The application would increase the number on site from an existing five to support the growing business, but the January 31 meeting of Pembrokeshire Coast National Park’s development management committee was recommended to refuse.

The main reason was due to the visual impact when viewed from the Scheduled Ancient Monument of Carningli, some three kilometres away.

Carningli, which features the remains of one of the largest hillforts in west Wales, is also associated with the Celtic saint Brynach, said to have talked with animals and birds.

Three letters raised concerns about the proposal, raising concerns on the existing impact on views from Carningli, while 12 letters of support were received, praising the quality of the operation in growing local and sustainable food.

Speaking at the meeting, Adam Payne of Southern Roots Organics said a significant investment had been made in the business, which currently employs three people and hoped to employ three more if permission was granted.

“The business is heading in the right direction, but we’re not there yet,” he told planners.

Members heard Southern Roots Organics supplies around 20 well-known restaurants, cafes, farm shops, caterers and a local organic wholesaler, and more recently started supplying a national wholesaler, and has “developed a reputation for reliable high-quality fresh produce,” with demand continuing to rise.

Polytunnel space has become a limiting factor in the businesses’ development, Mr Payne said, adding: “If we are unable to put up polytunnels our business would be in jeopardy, there’s a significant investment which would be stifled if we were unable to expand.

“We try to do something good for our area and believe we are doing it no harm.”
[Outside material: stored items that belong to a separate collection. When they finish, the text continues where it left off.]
(* ===== verification/QueueExamples.v ===== *)
(** * A concrete queue

    An instance of [Postgres], a small history of one workspace (two jobs are
    enqueued, one is leased, started and loses its lease), and the theorems of
    QueueTheorems.v applied to it. *)

From S2P Require Import Prelude GoStrings Encoding Txn Json Queue Lifecycle QueueRefinement QueueTheorems.
From Stdlib Require Import Ascii.

Local Open Scope Z_scope.

Module QueueExamples.
Import JobQueue Lifecycle QueueSpec QueueTheorems.

Lemma truncation_mono a b : a <= b -> a - a mod Microsecond <= b - b mod Microsecond.
Proof.
  intros H. unfold Microsecond. pose proof (Z_div_mod_eq_full a 1000). pose proof (Z_div_mod_eq_full b 1000).
  pose proof (Z.div_le_mono a b 1000). lia.
Qed.

Lemma truncation_exact t : t mod Microsecond = 0 -> t - t mod Microsecond = t.
Proof. lia. Qed.

#[local] Instance demo_pg : Postgres := {|
  store_time t := t - t mod Microsecond;
  store_time_mono := truncation_mono;
  store_time_exact := truncation_exact;
  jsonb_in s := Some s;
  jsonb_is_object s := HasPrefix s "{";
  jsonb_size := slen;
  text_leb := bytewise_leb;
  text_leb_total := bytewise_total;
  text_leb_trans := bytewise_trans |}.

(** A call at time [t] whose random bytes are all [c]. *)
Definition at_time (t : time) (c : ascii) : env := {|
  tx_now := t; clock _ := t; row_locked _ := false; scan_rank _ := 0;
  random_bytes n := Some (Nat.iter (Z.to_nat n) (String c) "") |}.

Definition demo_spec (key : string) : Spec := {|
  s_WorkspaceID := "ws_demo"; s_OperationID := ""; s_InitiatingPrincipalID := "usr_demo";
  s_SystemCapability := "ingestion:process"; s_Queue := "imports"; s_Kind := "scan.import";
  s_SchemaVersion := 1; s_Payload := "{}"; s_IdempotencyKey := key; s_Priority := 0;
  s_AvailableAt := 0; s_MaxAttempts := 2 |}.

Definition t0 : time := 1000 * Second.
Definition env_a : env := at_time t0 "a".
Definition env_b : env := at_time (t0 + Second) "b".
Definition env_c : env := at_time (t0 + 2 * Second) "c".
Definition env_late : env := at_time (t0 + Hour) "d".

Definition id_a : string := encode_id "job_" "aaaaaaaaaaaaaaaaaaaa".
Definition id_b : string := encode_id "job_" "bbbbbbbbbbbbbbbbbbbb".
Definition token_c : string := encode_id "lease_" "cccccccccccccccccccccccccccccccc".

(** The history. *)
Definition with_workspace : database := Database ({["ws_demo"]} ∪ ∅) ∅ ∅.
Definition one_job : database := perform env_a (OpEnqueue (demo_spec "first")) [] with_workspace.
Definition two_jobs : database := perform env_b (OpEnqueue (demo_spec "second")) [] one_job.
Definition leased_db : database :=
  perform env_c (OpAcquire "imports" "worker-1" (30 * Second) 1) [] two_jobs.
Definition running_db : database := perform env_c (OpStart "ws_demo" id_a token_c) [] leased_db.
Definition recovered_db : database := perform env_late (OpRecoverExpired "imports" 10 Second) [] running_db.

Lemma extend_from d0 d e op fs : rtc system_step d0 d -> rtc system_step d0 (perform e op fs d).
Proof. intros H. eapply rtc_r; [exact H|]. apply step_operation. Qed.
Lemma extend d e op fs : reachable d -> reachable (perform e op fs d).
Proof. apply extend_from. Qed.
Lemma one_job_to_running : rtc system_step one_job running_db.
Proof. do 3 apply extend_from. apply rtc_refl. Qed.

Lemma with_workspace_reachable : reachable with_workspace.
Proof. apply rtc_once. apply (step_workspace empty_database "ws_demo"). Qed.
Lemma one_job_reachable : reachable one_job.
Proof. apply extend, with_workspace_reachable. Qed.
Lemma two_jobs_reachable : reachable two_jobs.
Proof. apply extend, one_job_reachable. Qed.
Lemma leased_reachable : reachable leased_db.
Proof. apply extend, two_jobs_reachable. Qed.
Lemma running_reachable : reachable running_db.
Proof. apply extend, leased_reachable. Qed.

(** What the history looks like, state by state. *)
Definition states (d : database) : list (option State) :=
  [option_map state (jobs d !! id_a); option_map state (jobs d !! id_b)].

Example demo_states :
  map states [with_workspace; one_job; two_jobs; leased_db; running_db; recovered_db] =
  [[None; None]; [Some Queued; None]; [Some Queued; Some Queued]; [Some Leased; Some Queued];
   [Some Running; Some Queued]; [Some RetryWait; Some Queued]].
Proof. vm_compute. reflexivity. Qed.

(** ** The theorems at work *)

Definition blank_row : row := new_row env_a "" (demo_spec "") "" "".
Definition job_in (d : database) (id : string) : row := default blank_row (jobs d !! id).

Lemma job_in_lookup d id : is_null (jobs d !! id) = false -> jobs d !! id = Some (job_in d id).
Proof. unfold job_in. by destruct (jobs d !! id). Qed.

Lemma reachable_invariant_witness : reachable recovered_db /\ invariant recovered_db.
Proof.
  assert (reachable recovered_db) as H by apply extend, running_reachable.
  split; [exact H|exact (reachable_invariant _ H)].
Defined.

Lemma operations_atomic_witness :
  perform env_c (OpStart "ws_demo" id_a token_c) [Healthy; Healthy; Healthy; Lost] leased_db = leased_db \/
  perform env_c (OpStart "ws_demo" id_a token_c) [Healthy; Healthy; Healthy; Lost] leased_db
  = perform_spec env_c (OpStart "ws_demo" id_a token_c) leased_db.
Proof. apply operations_atomic. exact leased_reachable. Defined.

Lemma job_history_witness :
  (exists r', jobs (perform env_late (OpRecoverExpired "imports" 10 Second) [] running_db) !! id_a = Some r' /\
     core r' = core (job_in running_db id_a)) /\
  exists r', jobs recovered_db !! id_a = Some r' /\ core r' = core (job_in one_job id_a).
Proof.
  split.
  - destruct (job_history running_db id_a (job_in running_db id_a) running_reachable) as [H _];
      [apply job_in_lookup; vm_compute; reflexivity|].
    destruct (H env_late (OpRecoverExpired "imports" 10 Second) []) as (r' & Hr' & Hc & _). exists r'. split; [exact Hr'|exact Hc].
  - destruct (job_history one_job id_a (job_in one_job id_a) one_job_reachable) as [_ H];
      [apply job_in_lookup; vm_compute; reflexivity|].
    destruct (H recovered_db) as (r' & Hr' & Hc & _); [apply extend_from, one_job_to_running|]. exists r'. split; [exact Hr'|exact Hc].
Defined.

(** The first job is cancelled while it waits; recovery cannot touch it. *)
Definition cancelled_db : database := perform env_c (OpRequestCancellation "ws_demo" id_b) [] running_db.

Lemma terminal_frozen_witness :
  jobs (perform env_late (OpRecoverExpired "imports" 10 Second) [] cancelled_db) !! id_b
  = Some (job_in cancelled_db id_b).
Proof.
  apply (terminal_frozen cancelled_db).
  - apply extend, running_reachable.
  - apply rtc_once, step_operation.
  - apply job_in_lookup. vm_compute. reflexivity.
  - vm_compute. reflexivity.
Defined.

(** The running job is asked to cancel, and its lease runs out. *)
Definition cancelling_db : database := perform env_c (OpRequestCancellation "ws_demo" id_a) [] running_db.

Lemma cancellation_durable_witness : exists r',
  jobs (perform env_late (OpRecoverExpired "imports" 10 Second) [] cancelling_db) !! id_a = Some r' /\
  cancellation_requested_at r' = Some (t0 + 2 * Second) /\
  (state r' = Leased \/ state r' = Running \/ state r' = Cancelled) /\
  (state r' = Running -> state (job_in cancelling_db id_a) = Running) /\
  attempt_count r' = attempt_count (job_in cancelling_db id_a).
Proof.
  apply (cancellation_durable cancelling_db).
  - apply extend, running_reachable.
  - apply rtc_once, step_operation.
  - apply job_in_lookup. vm_compute. reflexivity.
  - vm_compute. reflexivity.
Defined.

Lemma attempt_history_exact_witness :
  (forall n, is_Some (attempts running_db !! (id_a, n)) <-> 1 <= n <= attempt_count (job_in running_db id_a)) /\
  attempt_count (job_in running_db id_a) <= c_max_attempts (core (job_in running_db id_a)) /\
  (forall n a, attempts running_db !! (id_a, n) = Some a ->
     a_outcome a = None <-> n = attempt_count (job_in running_db id_a) /\
                            active (state (job_in running_db id_a)) = true).
Proof.
  apply attempt_history_exact; [exact running_reachable|]. apply job_in_lookup. vm_compute. reflexivity.
Defined.

Lemma stale_token_fenced_witness :
  perform env_late (OpSucceed "ws_demo" id_a token_c) [] running_db = running_db.
Proof.
  apply (stale_token_fenced env_late "ws_demo" id_a token_c).
  - exact running_reachable.
  - intros r Hr. right.
    assert (r = job_in running_db id_a) as -> by (unfold job_in; by rewrite Hr).
    vm_compute. reflexivity.
  - done.
Defined.

Definition the_lease : Lease := {|
  lease_job := scanJob (lease_row env_c "worker-1" (hashLeaseToken token_c) (30 * Second)
                                  (job_in two_jobs id_a));
  token := token_c |}.

Lemma acquire_exclusive_witness : exists r,
  jobs two_jobs !! ID (lease_job the_lease) = Some r /\ eligible env_c two_jobs "imports" 1 r = true /\
  jobs leased_db !! ID (lease_job the_lease)
    = Some (lease_row env_c "worker-1" (hashLeaseToken (token the_lease)) (30 * Second) r) /\
  lease_job the_lease = scanJob (lease_row env_c "worker-1" (hashLeaseToken (token the_lease)) (30 * Second) r) /\
  (forall id, id <> ID (lease_job the_lease) -> jobs leased_db !! id = jobs two_jobs !! id) /\
  active_count leased_db (c_workspace_id (core r)) "imports"
    = active_count two_jobs (c_workspace_id (core r)) "imports" + 1 /\
  active_count leased_db (c_workspace_id (core r)) "imports" <= 1.
Proof.
  apply (acquire_exclusive env_c "imports" "worker-1" (30 * Second) 1 two_jobs leased_db [] the_lease two_jobs_reachable).
  vm_compute. reflexivity.
Defined.

Lemma acquire_fair_witness : exists r, jobs two_jobs !! ID (lease_job the_lease) = Some r /\
  let load x := active_count two_jobs (c_workspace_id (core x)) (c_queue (core x)) in
  let r' := job_in two_jobs id_b in
  load r <= load r' /\
  (load r = load r' -> c_priority (core r') <= c_priority (core r) /\
   (c_priority (core r') = c_priority (core r) -> available_at r <= available_at r')).
Proof.
  apply (acquire_fair env_c "imports" "worker-1" (30 * Second) 1 two_jobs leased_db [] the_lease
           (job_in two_jobs id_b) two_jobs_reachable).
  - vm_compute. reflexivity.
  - apply elem_of_rows_where. split; [|vm_compute; reflexivity].
    exists id_b. apply job_in_lookup. vm_compute. reflexivity.
Defined.

Lemma acquire_finds_work_witness :
  (exists r, r ∈ rows_where (eligible env_c two_jobs "imports" 1) (jobs two_jobs)) /\
  (exists l d', exec (Acquire env_c "imports" "worker-1" (30 * Second) 1) two_jobs = (Ok (Some l), d')) \/
  rows_where (eligible env_c two_jobs "imports" 1) (jobs two_jobs) = [] /\
  exec (Acquire env_c "imports" "worker-1" (30 * Second) 1) two_jobs = (Ok None, two_jobs).
Proof.
  apply (acquire_finds_work env_c "imports" "worker-1" (30 * Second) 1 two_jobs
           "cccccccccccccccccccccccccccccccc" two_jobs_reachable); vm_compute; reflexivity.
Defined.

Lemma recovery_exact_witness : exists d',
  exec (RecoverExpired env_late "imports" 10 Second) running_db =
    (Ok (Z.min 10 (count_rows (recoverable env_late "imports") (jobs running_db))), d') /\
  forall id r, jobs running_db !! id = Some r ->
    exists r', jobs d' !! id = Some r' /\
      (r' = r \/ recoverable env_late "imports" r = true /\ state r' = fst (fst (recover_decision r)) /\
                 has_no_lease r' /\ attempt_count r' = attempt_count r) /\
      (count_rows (recoverable env_late "imports") (jobs running_db) <= 10 ->
       recoverable env_late "imports" r = true -> active (state r') = false).
Proof.
  apply recovery_exact; [exact running_reachable|vm_compute; reflexivity|lia|].
  unfold Second. lia.
Defined.

(** Two expired leases, a batch of one. *)
Definition both_leased : database :=
  perform env_late (OpAcquire "imports" "worker-2" (30 * Second) 2) []
    (perform env_b (OpAcquire "imports" "worker-1" (30 * Second) 2) [] two_jobs).
Definition env_later : env := at_time (t0 + 2 * Hour) "e".

Lemma recovery_fair_witness :
  workspace_rank env_later both_leased "imports" (job_in both_leased id_a)
  <= workspace_rank env_later both_leased "imports" (job_in both_leased id_b).
Proof.
  apply (recovery_fair env_later "imports" 1).
  - assert (expired_batch env_later "imports" 1 both_leased = [job_in both_leased id_a]) as ->
      by (vm_compute; reflexivity).
    by left.
  - apply elem_of_rows_where. split; [|vm_compute; reflexivity].
    exists id_b. apply job_in_lookup. vm_compute. reflexivity.
  - assert (expired_batch env_later "imports" 1 both_leased = [job_in both_leased id_a]) as ->
      by (vm_compute; reflexivity).
    intros H%list_elem_of_singleton. vm_compute in H. discriminate H.
Defined.

Lemma enqueue_idempotent_witness : exists job',
  exec (Enqueue env_b (demo_spec "first")) running_db = (Ok (job', false), running_db) /\ ID job' = ID (scanJob (job_in one_job id_a)).
Proof.
  apply (enqueue_idempotent env_a env_b (demo_spec "first") with_workspace one_job running_db
           (scanJob (job_in one_job id_a)) "bbbbbbbbbbbbbbbbbbbb" with_workspace_reachable).
  - vm_compute. reflexivity.
  - exact one_job_to_running.
  - vm_compute. reflexivity.
Defined.

Definition other_spec : Spec := {|
  s_WorkspaceID := "ws_demo"; s_OperationID := ""; s_InitiatingPrincipalID := "usr_demo";
  s_SystemCapability := "ingestion:process"; s_Queue := "imports"; s_Kind := "scan.import";
  s_SchemaVersion := 2; s_Payload := "{}"; s_IdempotencyKey := "first"; s_Priority := 0;
  s_AvailableAt := 0; s_MaxAttempts := 2 |}.

Definition other_fingerprint : string :=
  match fingerprintSpec other_spec with Ok (_, fp) => fp | Err _ => "" end.

Lemma enqueue_conflict_witness :
  (exists err, fst (run_on (Enqueue env_b other_spec) running_db [Healthy; Broken]) = Err err) /\
  snd (run_on (Enqueue env_b other_spec) running_db [Healthy; Broken]) = running_db.
Proof.
  apply (enqueue_conflict env_b other_spec running_db [Healthy; Broken] id_a (job_in running_db id_a)
           "{}" other_fingerprint running_reachable).
  - apply job_in_lookup. vm_compute. reflexivity.
  - vm_compute. reflexivity.
  - vm_compute. reflexivity.
  - intros H. vm_compute in H. discriminate H.
Defined.

Lemma lease_to_success_witness : exists d2 d3,
  exec (Start env_c "ws_demo" id_a token_c) leased_db = (Ok tt, d2) /\
  exec (Succeed env_c "ws_demo" id_a token_c) d2 = (Ok tt, d3) /\
  (exists r, jobs d3 !! id_a = Some r /\ state r = Succeeded /\ completed_at r = Some (t0 + 2 * Second)) /\
  (exists a, attempts d3 !! (id_a, 1) = Some a /\ a_outcome a = Some "succeeded" /\
             a_lease_owner a = "worker-1").
Proof.
  apply (lease_to_success env_c env_c env_c "imports" "worker-1" (30 * Second) 1 two_jobs leased_db the_lease
           "cccccccccccccccccccccccccccccccc" two_jobs_reachable); vm_compute; reflexivity.
Defined.

End QueueExamples.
He argued the actual impact from the polytunnels would be low, smaller than most agricultural buildings, adding: “Just because it’s visible doesn’t mean it’s a harm.”

Councillor Rhys Jordan stressed that “policy is there for a good reason,” but added: “I’m struggling with affecting someone’s growing business, I am struggling to support officers’ decision on this one.

“How many complaints would come in from someone from that viewpoint? Are we really spoiling the vista from that viewpoint?”

Moving approval, against officer recommendation, Dr Rosetta Plummer said: “Clearly there is an amplification of scale but when it comes to a judgement of balance there’s a need to provide a livelihood and get organic foods; a tough balance but I will be objecting to the officers’ recommendation, moving for approval, and I’m happy to do that.”

The call to go against officer recommendations was approved by 14 votes to one, with one abstention.

As the decision against officer recommendation was an interpretation of policy, rather than strictly against policy, no ‘cooling-off’ period, meaning the application would have to be revisited, was invoked.

The application was conditionally approved.